Problem to solve: In the entries below, find the line with "p)) (gpt.sectors p)" and the line with "intros Hd. induction". Reproduce those two lines and every line between them exactly, and nothing more.

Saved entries
Definition verify_image_streamed (d : D) (total_sectors : Z) (public_key : list Z) : outcome (result () SecureBootError * D) :=
  let total_bytes := saturating_mul total_sectors SECTOR_SIZE in
  if total_bytes <? MIN_IMAGE_SIZE then Ret (Err ImageTooShort, d) else
  match key_from_bytes public_key with
  | None => Ret (Err InvalidSignature, d)
  | Some k =>
      let payload_bytes := total_bytes - SIGNATURE_LEN in
      let s := mk_stream d 0 sha_new (replicate (Z.to_nat SIGNATURE_LEN) 0) (replicate (Z.to_nat (4 * 1024)) 0) in
      '(r, d) ← stream_loop (Z.to_nat total_sectors) total_sectors payload_bytes s;
      match r with
      | Err e => Ret (Err e, d)
      | Ok s => Ret (if verify_prehashed_strict k (s_hash s) (s_signature s) then Ok () else Err InvalidSignature, d)
      end
  end.
End streamed.

(** ** The gate *)

Inductive BootImageSource (D : Type) :=
  Present (image : list Z) | PresentStreamed (dev : PartitionBlockDevice D) (n : Z) | Unreadable | Absent.
#[global] Arguments Present {D} image.
#[global] Arguments PresentStreamed {D} dev n.
#[global] Arguments Unreadable {D}.
#[global] Arguments Absent {D}.

Inductive SecureBootDecision := Proceed (verified : bool) | Halt (e : SecureBootError).

Definition decision (r : result () SecureBootError) : SecureBootDecision := match r with Ok _ => Proceed true | Err e => Halt e end.

Section gate.
Context {D : Type} `{!BlockDevice D}.

Definition evaluate_boot_image (src : BootImageSource D) : outcome SecureBootDecision :=
  match src with
  | Present image => Ret (decision (verify_combined_image_ph image))
  | PresentStreamed dev n => '(r, _) ← verify_image_streamed dev n BOOT_PUBLIC_KEY; Ret (decision r)
  | Unreadable => Ret (Halt ImageTooShort)
  | Absent => Ret (Proceed false)
  end.

(** "boot". *)
Definition BOOT : list Z := [98; 111; 111; 116].

Definition boot_image_source (d : D) : outcome (BootImageSource D) :=
  '(r, d) ← gpt.find_partition d BOOT;
  Ret (match r with
       | Ok p => PresentStreamed (mk_partition d (gpt.first_lba p) (gpt.sectors p)) (gpt.sectors p)
       | Err _ => Unreadable
       end).

(** The step of the boot sequence ([kinit.rs]), given the device when there is
    one: [None] is a halted boot, [Some] what [secure_boot_ok] is afterwards. *)
Definition boot_gate (BOOT_KEY_IS_PRODUCTION : bool) (phys_dev : option D) : outcome (option bool) :=
  src ← match phys_dev with Some d => boot_image_source d | None => Ret Absent end;
  dec ← evaluate_boot_image src;
  Ret (match dec with
       | Proceed true => Some BOOT_KEY_IS_PRODUCTION
       | Proceed false => Some false
       | Halt _ => None
       end).
End gate.
End verify.
(** ** Streaming is reading the whole image *)

Section streaming.
Context {SS : SignatureScheme} {SL : @SignatureSchemeLaws SS} {D : Type} `{!BlockDevice D, !BlockDeviceLaws D}.

(** Devices of fewer than 2^55 sectors, as reads leave them. *)
Context (Small : D -> Prop).
Context (Small_ok : forall d, Small d -> dev_ok d).
Context (Small_read : forall d lba n buf r buf' d', Small d -> 0 <= lba -> 0 <= n < 2 ^ 23 -> read_sectors d lba n buf = (r, buf', d') -> Small d').
Context (Small_end : forall d lba n buf buf' d', Small d -> 0 <= lba -> 0 <= n < 2 ^ 23 -> read_sectors d lba n buf = (Ok (), buf', d') -> lba + n < 2 ^ 55).

(** The first [n] sectors. *)
Definition image (d : D) (n : Z) : list Z := mjoin (sector d <$> seqZ 0 n).

Lemma length_sectors d l : dev_ok d -> length (mjoin (sector d <$> l)) = (length l * Z.to_nat SECTOR_SIZE)%nat.
Proof using Type.
  intros Hd. induction l as [|x l IH]; [done|]. rewrite fmap_cons. change (length (sector d x ++ mjoin (sector d <$> l)) = (length (x :: l) * Z.to_nat SECTOR_SIZE)%nat).
  rewrite length_app, sector_length by done. cbn [length]. lia.
Qed.

Lemma length_image d n : dev_ok d -> 0 <= n -> Z.of_nat (length (image d n)) = n * 512.
Proof using Type. intros Hd Hn. unfold image. rewrite length_sectors, length_seqZ by done. unfold SECTOR_SIZE. lia. Qed.

Lemma image_app d n k : 0 <= n -> 0 <= k -> image d (n + k) = image d n ++ mjoin (sector d <$> seqZ n k).
Proof using Type. intros Hn Hk. unfold image. rewrite seqZ_app by done. rewrite fmap_app. by rewrite join_app. Qed.

(** The bytes that are signed, as [verify_image_streamed] computes them. *)
Definition split_ok (total payload : Z) : Prop :=
  (total < 2 ^ 55 /\ payload = total * 512 - 64) \/ (2 ^ 55 <= total /\ payload = 2 ^ 64 - 65).

(** Every read of the device succeeds. *)
Definition served (d : D) (total : Z) : Prop := steady d /\ total <= sector_count d.

Record streaming (d0 : D) (total payload : Z) (s : stream) : Prop := {
  st_dev : Small (s_dev s) /\ forall i, sector (s_dev s) i = sector d0 i;
  st_same : served d0 total -> s_dev s = d0;
  st_lba : 0 <= s_lba s <= total;
  st_chunk : length (s_chunk s) = Z.to_nat 4096;
  st_signature : length (s_signature s) = 64%nat;
  st_hash : s_lba s = 0 /\ s_hash s = sha_new \/ 0 < s_lba s < 2 ^ 55 /\ s_hash s = sha_update sha_new (take (Z.to_nat payload) (image d0 (s_lba s)));
  st_tail : s_lba s = total -> s_signature s = drop (Z.to_nat payload) (image d0 total);
}.

Lemma absorb h d0 lba payload w :
  (lba = 0 /\ h = sha_new \/ 0 < lba < 2 ^ 55 /\ h = sha_update sha_new (take (Z.to_nat payload) (image d0 lba))) ->
  Z.of_nat (length (image d0 lba)) <= payload -> sha_update h w = sha_update sha_new (image d0 lba ++ w).
Proof using SL.
  intros [[-> ->]|[_ ->]] Hl; [done|]. rewrite update_app, take_ge by lia. done.
Qed.

Lemma put_all sig tail : length sig = length tail -> put sig 0 tail = tail.
Proof using Type. intros E. unfold put. rewrite take_0, drop_ge, app_nil_r by lia. done. Qed.

Lemma chunk_count total lba : lba < total ->
  let remaining := total - lba in
  let count := if remaining <? CHUNK_SECTORS then remaining else CHUNK_SECTORS in 0 < count <= 8 /\ lba + count <= total.
Proof using Type. intros Hlt. cbv zeta. change CHUNK_SECTORS with 8. destruct (Z.ltb_spec (total - lba) 8); lia. Qed.

Lemma sector_bytes n : 0 <= n -> Z.of_nat (Z.to_nat (n * SECTOR_SIZE)) = n * 512.
Proof using Type. intros Hn. unfold SECTOR_SIZE. lia. Qed.

Lemma stream_step_ok d0 total payload s : Small d0 -> split_ok total payload -> streaming d0 total payload s -> s_lba s < total ->
  exists r d, stream_step total payload s = Ret (r, d) /\ (forall i, sector d i = sector d0 i) /\
  match r with
  | Err e => e = InvalidSignature /\ ~ served d0 total
  | Ok s' => streaming d0 total payload s' /\ s_lba s < s_lba s'
  end.
Proof using SL Small_ok Small_read Small_end.
  intros H0 Hsplit Hst Hlt. unfold stream_step. pose proof (chunk_count total (s_lba s) Hlt) as Hc. cbv zeta in Hc |- *.
  set (count := if _ <? CHUNK_SECTORS then _ else _) in *. clearbody count. destruct Hst as [[Hh Hsec] Hsame [Hl0 Hl1] Hch Hsg Hhash _].
  pose proof (sector_bytes count ltac:(lia)) as Htb. set (n := Z.to_nat (count * SECTOR_SIZE)) in *. clearbody n.
  rewrite (slice_ret (s_chunk s) 0 n) by lia. cbn [mbind outcome_bind]. rewrite drop_0. destruct (read_sectors _ _ _ _) as [[r w] d] eqn:Er.
  destruct (read_same (s_dev s) (s_lba s) count _ _ _ _ (Small_ok _ Hh) Hl0 ltac:(lia) Er) as (_ & _ & S1 & L1).
  assert (forall i, sector d i = sector d0 i) as Hsec' by (intros i; by rewrite S1). destruct r as [[]|e].
  2: { eexists _, d. split; [reflexivity|]. split; [done|]. split; [done|]. intros Hsv. rewrite (Hsame Hsv) in Er. destruct Hsv as [Hsteady Hcnt].
       destruct (Hsteady (s_lba s) count (take n (s_chunk s))) as [b Eb]; [lia|lia|lia|rewrite length_take; unfold SECTOR_SIZE; lia|]. congruence. }
  pose proof (Small_end (s_dev s) (s_lba s) count _ _ _ Hh Hl0 ltac:(lia) Er) as Hend. pose proof (Small_read (s_dev s) (s_lba s) count _ _ _ _ Hh Hl0 ltac:(lia) Er) as Hh'.
  destruct (read_ok (s_dev s) (s_lba s) count _ _ _ (Small_ok _ Hh) Hl0 ltac:(lia) Er) as [_ Ew].
  assert (image d0 (s_lba s + count) = image d0 (s_lba s) ++ w) as Himg.
  { rewrite image_app, Ew by lia. f_equal. f_equal. apply list_fmap_ext. intros ? i _. symmetry. apply Hsec. }
  pose proof (length_image d0 (s_lba s) (Small_ok _ H0) Hl0) as Hli. assert (length w = n) as Hw by (rewrite length_take in L1; lia).
  assert (served d0 total -> d = d0) as Hsame'.
  { intros Hsv. rewrite (Hsame Hsv) in Er. destruct Hsv as [Hsteady Hcnt].
    destruct (Hsteady (s_lba s) count (take n (s_chunk s))) as [b Eb]; [lia|lia|lia|rewrite length_take; unfold SECTOR_SIZE; lia|]. congruence. }
  assert (wrap64 (s_lba s * SECTOR_SIZE) = s_lba s * 512) as -> by (unfold wrap64, SECTOR_SIZE; apply Z.mod_small; lia).
  assert (wrap64 (s_lba s * 512 + Z.of_nat n) = (s_lba s + count) * 512) as -> by (unfold wrap64; rewrite Z.mod_small; lia).
  assert (length (w ++ drop n (s_chunk s)) = Z.to_nat 4096) as Hch' by (rewrite length_app, length_drop; lia).
  destruct (Z.leb_spec ((s_lba s + count) * 512) payload) as [Hwhole|Hcut].
  - rewrite slice_ret by lia. cbn [mbind outcome_bind]. rewrite drop_0, <- Hw, take_app_length.
    eexists _, d. split; [reflexivity|]. split; [done|]. split; [|cbn [s_lba]; lia].
    split; cbn [s_dev s_lba s_hash s_signature s_chunk]; try done; [lia|rewrite Hw; done| |].
    + right. split; [lia|]. rewrite (absorb _ d0 (s_lba s) payload w Hhash) by lia. rewrite Himg, take_ge by (rewrite length_app; lia). done.
    + intros E. exfalso. destruct Hsplit as [[? ->]|[? ->]]; lia.
  - assert (total < 2 ^ 55 /\ payload = total * 512 - 64 /\ s_lba s + count = total) as (Ht & Hpay & Hlast) by (destruct Hsplit as [[? ->]|[? ->]]; lia).
    rewrite (proj2 (Z.leb_gt _ _)) by lia. set (cut := Z.to_nat (payload - s_lba s * 512)). assert (Z.of_nat cut = payload - s_lba s * 512 /\ (cut + 64 = n)%nat) as [Hcz Hcn] by (unfold cut; lia).
    clearbody cut. rewrite (slice_ret _ 0 cut), (slice_ret _ cut (n - cut)), (slice_ret (s_signature s)) by lia. cbn [mbind outcome_bind].
    rewrite drop_0, take_app_le, drop_app_le by lia. rewrite (take_app_le (drop cut w)) by (rewrite length_drop; lia). rewrite (take_ge (drop cut w)) by (rewrite length_drop; lia).
    assert (length (drop cut w) = 64%nat) as Hlt64 by (rewrite length_drop; lia). rewrite put_all by lia.
    eexists _, d. split; [reflexivity|]. split; [done|]. split; [|cbn [s_lba]; lia].
    split; cbn [s_dev s_lba s_hash s_signature s_chunk]; try done; [lia| |].
    + right. split; [lia|]. rewrite (absorb _ d0 (s_lba s) payload (take cut w) Hhash) by lia. rewrite Himg, take_app_ge by lia.
      do 3 f_equal. lia.
    + intros _. rewrite <- Hlast, Himg, drop_app_ge by lia. f_equal. lia.
Qed.

Lemma stream_loop_ok d0 total payload fuel : forall s, Small d0 -> split_ok total payload -> streaming d0 total payload s -> total - s_lba s <= Z.of_nat fuel ->
  exists r d, stream_loop fuel total payload s = Ret (r, d) /\ (forall i, sector d i = sector d0 i) /\
  match r with
  | Err e => e = InvalidSignature /\ ~ served d0 total
  | Ok s' => streaming d0 total payload s' /\ s_lba s' = total
  end.
Proof using SL Small_ok Small_read Small_end.
  induction fuel as [|fuel IH]; intros s H0 Hsplit Hst Hf; cbn [stream_loop]; destruct (Z.leb_spec total (s_lba s)) as [Hd|Hlt].
  1, 3: eexists _, _; split; [reflexivity|]; split; [apply Hst|]; split; [done|]; pose proof (st_lba _ _ _ _ Hst); lia.
  - lia.
  - destruct (stream_step_ok d0 total payload s H0 Hsplit Hst Hlt) as (r & d & E & Hs & Hr). rewrite E. cbn [mbind outcome_bind].
    destruct r as [s'|e]; [|by eexists _, d]. destruct Hr as [Hst' Hadv]. apply IH; [done|done|done|lia].
Qed.

Lemma streamed_ok d total key : Small d -> 0 <= total ->
  exists r d', verify_image_streamed d total key = Ret (r, d') /\ (forall i, sector d' i = sector d i) /\
  (r = verify_image_ph key (image d total) \/ r = Err InvalidSignature /\ ~ served d total).
Proof using SL Small_ok Small_read Small_end.
  intros Hd Ht. unfold verify_image_streamed, verify_image_ph, split_image, saturating_mul. rewrite (length_image d total (Small_ok _ Hd) Ht).
  change MIN_IMAGE_SIZE with 65. change SECTOR_SIZE with 512. change SIGNATURE_LEN with 64.
  destruct (Z.ltb_spec (Z.min (total * 512) (2 ^ 64 - 1)) 65) as [Hs|Hs].
  { rewrite (proj2 (Z.ltb_lt _ _)) by lia. eexists _, d. split; [reflexivity|]. split; [done|]. by left. }
  rewrite (proj2 (Z.ltb_ge _ _)) by lia. destruct (key_from_bytes key) as [k|]; [|eexists _, d; split; [reflexivity|]; split; [done|]; by left].
  set (payload := Z.min (total * 512) (2 ^ 64 - 1) - 64). assert (split_ok total payload) as Hsplit by (unfold split_ok, payload; lia).
  set (s0 := mk_stream _ _ _ _ _). assert (streaming d total payload s0) as Hst.
  { split; cbn [s_dev s_lba s_hash s_signature s_chunk s0]; [done|done|lia|apply length_replicate|apply length_replicate|by left|lia]. }
  destruct (stream_loop_ok d total payload (Z.to_nat total) s0 Hd Hsplit Hst) as (r & d' & E & Hsec & Hr); [cbn [s_lba s0]; lia|].
  rewrite E. cbn [mbind outcome_bind]. destruct r as [s'|e]; [|destruct Hr as [-> Hr]; eexists _, d'; split; [reflexivity|]; split; [done|]; by right].
  destruct Hr as [Hs' Hlast]. eexists _, d'. split; [reflexivity|]. split; [done|]. left.
  rewrite (st_tail _ _ _ _ Hs' Hlast). destruct (st_hash _ _ _ _ Hs') as [[Hz _]|[Hlt ->]]; [lia|]. rewrite Hlast in *.
  assert (Z.to_nat payload = (length (image d total) - Z.to_nat 64)%nat) as Hp.
  { pose proof (length_image d total (Small_ok _ Hd) Ht). unfold payload. lia. }
  by rewrite Hp.
Qed.
End streaming.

Response area:
       | Ok p => PresentStreamed (mk_partition d (gpt.first_lba p) (gpt.sectors p)) (gpt.sectors p)
       | Err _ => Unreadable
       end).

(** The step of the boot sequence ([kinit.rs]), given the device when there is
    one: [None] is a halted boot, [Some] what [secure_boot_ok] is afterwards. *)
Definition boot_gate (BOOT_KEY_IS_PRODUCTION : bool) (phys_dev : option D) : outcome (option bool) :=
  src ← match phys_dev with Some d => boot_image_source d | None => Ret Absent end;
  dec ← evaluate_boot_image src;
  Ret (match dec with
       | Proceed true => Some BOOT_KEY_IS_PRODUCTION
       | Proceed false => Some false
       | Halt _ => None
       end).
End gate.
End verify.
(** ** Streaming is reading the whole image *)

Section streaming.
Context {SS : SignatureScheme} {SL : @SignatureSchemeLaws SS} {D : Type} `{!BlockDevice D, !BlockDeviceLaws D}.

(** Devices of fewer than 2^55 sectors, as reads leave them. *)
Context (Small : D -> Prop).
Context (Small_ok : forall d, Small d -> dev_ok d).
Context (Small_read : forall d lba n buf r buf' d', Small d -> 0 <= lba -> 0 <= n < 2 ^ 23 -> read_sectors d lba n buf = (r, buf', d') -> Small d').
Context (Small_end : forall d lba n buf buf' d', Small d -> 0 <= lba -> 0 <= n < 2 ^ 23 -> read_sectors d lba n buf = (Ok (), buf', d') -> lba + n < 2 ^ 55).

(** The first [n] sectors. *)
Definition image (d : D) (n : Z) : list Z := mjoin (sector d <$> seqZ 0 n).

Lemma length_sectors d l : dev_ok d -> length (mjoin (sector d <$> l)) = (length l * Z.to_nat SECTOR_SIZE)%nat.
Proof using Type.
  intros Hd. induction l as [|x l IH]; [done|]. rewrite fmap_cons. change (length (sector d x ++ mjoin (sector d <$> l)) = (length (x :: l) * Z.to_nat SECTOR_SIZE)%nat).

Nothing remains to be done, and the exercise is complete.